Jordan Jefferson ordered to prison for 2 p.m. Tuesday

Embattled former LSU quarterback Jordan Jefferson spent Tuesday afternoon and night in East Baton Rouge Parish Prison, sent there by a judge for violating the terms of his bond release in a 2011 simple battery case by being arrested last week on a marijuana charge.

Jefferson, 22, who walked in and out of the 19th Judicial District Courthouse on Tuesday morning dressed in a suit and tie, is expected to be dressed in a prison jumpsuit Wednesday morning when he appears again in front of state District Judge Chip Moore.

Moore, who ordered Jefferson to undergo a substance abuse evaluation, is expected to set new conditions that Jefferson must follow if he wants to be released from jail.
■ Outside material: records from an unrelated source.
Lemma analyze_first c g : wf c → analyzed c [g] (analyze_group c (MkAnalysis (-1) (-1) (-1) 257) g).
Proof.
  intros Hc. pose proof (counts_bound c g Hc) as Hb. unfold NShards in Hb.
  unfold analyze_group. simpl. rewrite (decide_True (P := counts c g < 257)) by lia. simpl.
  rewrite decide_True by lia. split; (split; [|split]); simpl; try done; try apply list_elem_of_singleton; try done;
    intros x ->%list_elem_of_singleton; lia.
Qed.

Lemma analyze_fold c gs a l :
  StronglySorted Z.le (gs ++ l) → analyzed c gs a →
  analyzed c (gs ++ l) (foldl (analyze_group c) a l).
Proof.
  revert gs a. induction l as [|g l IH]; intros gs a Hs Ha; [by rewrite app_nil_r|].
  cbn [foldl]. rewrite cons_middle, (app_assoc gs). apply IH; [by rewrite <-(app_assoc gs)|].
  apply analyze_group_step; [|done]. intros x [i Hi]%list_elem_of_lookup.
  apply (StronglySorted_lookup_2 _ _ i (length gs) _ _ Hs).
  - by apply lookup_lt_Some in Hi.
  - by apply lookup_app_l_Some.
  - by rewrite list_lookup_middle.
Qed.

Theorem analyze_spec c : wf c → Groups c ≠ ∅ → analyzed c (sorted_groups c) (analyze c).
Proof.
  intros Hc Hne. unfold analyze. pose proof (sorted_groups_sorted c) as Hs.
  pose proof (sorted_groups_len c) as Hlen.
  destruct (sorted_groups c) as [|g l].
  - destruct Hne. apply map_size_empty_inv. by apply Nat2Z.inj.
  - apply (analyze_fold c [g] _ l Hs). by apply analyze_first.
Qed.

(** ** The balancing loop *)

Lemma set_shard_insert c s g : Shards (set_shard c s g) = <[s := g]> (Shards c).
Proof. done. Qed.

Lemma move_shard_spec c mg lg :
  0 < counts c mg →
  ∃ i, Shards c !! i = Some mg ∧ move_shard c mg lg = set_shard c i lg.
Proof.
  rewrite counts_cnt. intros [i Hi]%cnt_pos. unfold move_shard.
  destruct (list_find _ _) as [[j x]|] eqn:Hf.
  - apply list_find_Some in Hf as (Hj & -> & _). by exists j.
  - apply list_find_None in Hf. rewrite list.Forall_forall in Hf.
    by destruct (Hf mg (list_elem_of_lookup_2 _ _ _ Hi)).
Qed.

Lemma if_elem_cons (a g : Z) gs (X : Z) :
  g ∉ gs →
  (if decide (a ∈ g :: gs) then X else 0) =
    (if decide (a = g) then X else 0) + (if decide (a ∈ gs) then X else 0).
Proof.
  intros Hg. destruct (decide (a = g)) as [->|Hag].
  - rewrite !decide_True, decide_False by (done || by left). lia.
  - rewrite (decide_ext _ (a ∈ gs)); [lia|]. rewrite elem_of_cons. naive_solver.
Qed.

(** Moving a shard from [a] to [b] changes the sum of the squared counts. *)
Lemma load_insert gs l i a b :
  l !! i = Some a → a ≠ b → NoDup gs →
  load gs (<[i := b]> l) = load gs l
    - (if decide (a ∈ gs) then 2 * cnt a l - 1 else 0)
    + (if decide (b ∈ gs) then 2 * cnt b l + 1 else 0).
Proof.
  intros Hi Hab. induction gs as [|g gs IH]; intros Hnd.
  - rewrite !decide_False by apply not_elem_of_nil. cbn. lia.
  - apply list.NoDup_cons in Hnd as [Hg Hnd]. cbn [load foldr].
    fold (load gs l) (load gs (<[i := b]> l)).
    rewrite (IH Hnd), (cnt_insert _ _ _ _ _ Hi), !if_elem_cons by done.
    destruct (decide (a = g)) as [->|]; destruct (decide (b = g)) as [->|]; try done; nia.
Qed.

(** The sum of the squares is at most the square of the sum. *)
Lemma load_bound gs l : NoDup gs → 0 <= load gs l <= len l * len l.
Proof.
  intros Hnd.
  assert (0 <= foldr (λ g z, cnt g l + z) 0 gs <= len l) as [Hs0 Hs].
  { clear -Hnd. induction l as [|x l IH].
    - clear Hnd. induction gs; [done|done].
    - rewrite len_cons. assert (foldr (λ g z, cnt g (x :: l) + z) 0 gs =
        foldr (λ g z, cnt g l + z) 0 gs + (if decide (x ∈ gs) then 1 else 0)) as ->.
      { clear IH. induction gs as [|g gs IH]; [by rewrite decide_False by apply not_elem_of_nil|].
        apply list.NoDup_cons in Hnd as [Hg Hnd]. cbn [foldr].
        rewrite (IH Hnd), cnt_cons, if_elem_cons by done. lia. }
      case_decide; lia. }
  enough (0 <= load gs l <= foldr (λ g z, cnt g l + z) 0 gs * foldr (λ g z, cnt g l + z) 0 gs ∧
          0 <= foldr (λ g z, cnt g l + z) 0 gs) by nia.
  clear -gs. induction gs as [|g gs IH]; [done|]. cbn [load foldr]. fold (load gs l).
  pose proof (cnt_nonneg g l). nia.
Qed.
Jefferson had been free on a $5,000 bond for more than a year in his misdemeanor simple battery case, and Tuesday’s scheduled status hearing in that case was expected to be routine — that is until he was arrested Thursday afternoon on a count of simple possession of marijuana and released early Friday on a $500 bond.

Jefferson was arrested along with three other former LSU football players — ex-Heisman trophy finalist and All-American cornerback Tyrann Mathieu, Derrick Bryant and Karnell Hatcher — after 10 bags containing 18 grams of “high-grade marijuana,” a marijuana grinder and a digital scale were found inside Mathieu’s West State Street apartment, Baton Rouge police have said.

East Baton Rouge Parish District Attorney Hillar Moore III said one of the conditions of Jefferson’s bond release in the simple battery case was that he remain arrest-free.

A none-too-pleased Chip Moore, no relation to the district attorney, got right to the point after calling a somber Jefferson to the lectern. Jefferson’s attorney, Lance Unglesby, stood beside him.

“I have one way of doing things. I try to be fair,” the judge said. “I have a problem with someone who’s out on bond being re-arrested. … I have a real problem with what’s going on.”

At that point, Chip Moore remanded Jefferson to the custody of the East Baton Rouge Parish Sheriff’s Office and ordered him to report to Parish Prison by 2 p.m. Tuesday. Hillar Moore said afterward that the judge’s actions were not unusual.

“We respect the decision of the court. We expected this decision,” Unglesby said outside the courthouse with Jefferson at his side.

“My opinion of Jordan Jefferson remains the same. He is a fine young man,” Unglesby added.

Sheriff’s spokeswoman Casey Rayborn Hicks said Jefferson, accompanied by his attorney, surrendered to a deputy who transported Jefferson into the prison. Jefferson was not given special treatment by not having to walk through the main gate, she said.

Moore set a Dec. 12 arraignment on the drug charge.

The simple battery charge, to which Jefferson pleaded innocent in February through an attorney, stems from an Aug. 19, 2011, fight outside a Baton Rouge bar.

An East Baton Rouge Parish grand jury indicted Jefferson on Sept. 28, 2011, accusing him of simple battery on Andrew Lowery.

Lowery’s attorney, Michael Bienvenu, has said Lowery suffered a fractured jaw and was kicked unconscious. Lowery and Jefferson testified before the grand jury.

Lowery told police officers that Jefferson and then-teammate Joshua Johns were among a group of people who attacked him outside Shady’s, a bar at 623 E. Boyd Drive, south of the LSU campus.

Jefferson and Johns were arrested Aug. 26, 2011, and booked on one count each of second-degree battery, a felony. The grand jury chose to indict Jefferson on a lesser charge of simple battery, a misdemeanor. The panel did not indict Johns.

Lowery and three other men who claim to have been injured by Jefferson and Johns filed a lawsuit in May against the two former players and DBJ Interests LLC, doing business as Shady’s.

While Jefferson sat Tuesday in the back of the courtroom waiting for court to begin, a man walked in and served Jefferson with a copy of the suit.

Jefferson and Johns told police they were at Shady’s that night but denied involvement in the fight, according to affidavits of probable cause for search warrants of their homes.

Police have said the fight started when a man in a truck blew the horn to try to clear a crowd in the bar’s parking lot. Some witnesses, however, have said the fight was already in progress when the truck approached the crowd.

In Louisiana, a simple battery conviction carries up to six months in jail and up to $1,000 in fines.